Sunday, November 9, 2014

Short links

Here are some diverse and interesting links from the world of academic misconduct:
  • Research misconduct in Australia: The article in Mark Israel's Blog "The Conversation" lists a number of cases of research misconduct that have been made public in Australia, including a recent one at the University of Queensland.
    "Bruce Murdoch and Caroline Barwood resigned from the University of Queensland in 2013 after a whistleblower claimed that they had not undertaken an experiment on Parkinson’s, despite reporting results in various journals. [...] The university failed to find any evidence that the experiment had been conducted. Instead, it discovered duplicate publication, statistical error and misattribution of authorship."
  • The new president of the German "Federation of Expellees" organization, (Bund der Vertriebenen), Bernd Fabritius, is originally from Romania (he belongs to the German minority there) and did his doctorate in Hermannstadt/Sibiu and in Tübingen. A fascinating 54-page documentation of text parallels and other problems with this thesis was published recently online.
    The text was photographed using pens to mark the text and then boxes and explaining text were added to the pictures. A discussion of the documentation (in German) can be found in the Blog Erbloggtes.
  • The Berlin-Brandenburg Academy of Sciences in Germany considered awarding former Minister of Education Annette Schavan (who was found to have plagiarized in her dissertation) the Leibniz medal which is given in honor of outstanding service for the promotion of the goals of the Academy („zur Ehrung besonderer Verdienste um die Förderung der Aufgaben der Akademie“). Apparently, though, there was no unanimous vote, and the discussion leaked its way into the newspapers. There is also more biting commentary on the research group "Zitat und Paraphrase" (quotation and paraphrase) in the Causa Schavan blog ([1] - [2], in German)
  • Dr. med. plagiat: The German newspaper Handelsblatt has an extensive report on the plagiarism scandal in medicine at the University of Freiburg, the University of Münster and the Charité. 
  • There is a call for papers out (abstract submission deadline: November 16, 2014) for an international conference on plagiarism at the Mendel University in Brno, Czech Republic 10 - 12 June 2015 "PLAGIARISM ACROSS EUROPE AND BEYOND" (http://plagiarism.cz/ Disclosure: I am on the program committee).

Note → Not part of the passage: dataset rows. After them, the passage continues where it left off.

(* ================================================================= *)
(** ** The choropleth ([addChoroplethLayer]) *)

Record GeoInfo : Type := mkGeoInfo {
  info_value : float;
  info_color : string;
  info_agg : SurveyAggregate
}.

(** [agg[metric]] *)
Definition aggMetric (metric : SurveyMetric) (agg : SurveyAggregate) : float :=
  match metric with
  | MetricNps => agg_nps agg
  | MetricCsat => agg_csat agg
  | MetricCes => agg_ces agg
  end.

(** The [Map] [byGeoName], keyed by what the name lookup returned. *)
Fixpoint geoGet (m : list (Geo.property * GeoInfo)) (k : Geo.property)
  : option GeoInfo :=
  match m with
  | [] => None
  | (k', v) :: rest => if Geo.property_eqb k' k then Some v else geoGet rest k
  end.

Fixpoint geoSet (m : list (Geo.property * GeoInfo)) (k : Geo.property)
    (v : GeoInfo) : list (Geo.property * GeoInfo) :=
  match m with
  | [] => [(k, v)]
  | (k', v') :: rest =>
      if Geo.property_eqb k' k then (k, v) :: rest
      else (k', v') :: geoSet rest k v
  end.

Definition geoInfo (metric : SurveyMetric) (agg : SurveyAggregate) : GeoInfo :=
  let value := aggMetric metric agg in
  {| info_value := value;
     info_color := getColor (metricKey metric) value;
     info_agg := agg |}.

Definition byGeoName (metric : SurveyMetric) (aggregates' : list SurveyAggregate)
  : list (Geo.property * GeoInfo) :=
  fold_left
    (fun m agg =>
       geoSet m (Geo.geoNameForCountry (agg_name agg)) (geoInfo metric agg))
    aggregates' [].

  • I found an IFQ report (in German) from 2006 on the history of doctorates in Germany with some interesting statistics on the prevalence of doctorates in various fields.
  • It seems that Elsevier has been charging 30$ for copies of book chapters that consist only of one page containing the wording "This page intentionally left blank". A tongue-in-cheek systematic review has been published, and indeed, if one googles "This page is intentionally left blank" together with "site:http://www.sciencedirect.com" there are 55 hits across a wide spectrum of fields. Apparently, the automatic publishing system has trouble with blank pages, or else the blank pages were not caught during the rigorous peer review.
  • Widely off topic: There is even a Lego figurine for a university graduate in a cap & gown.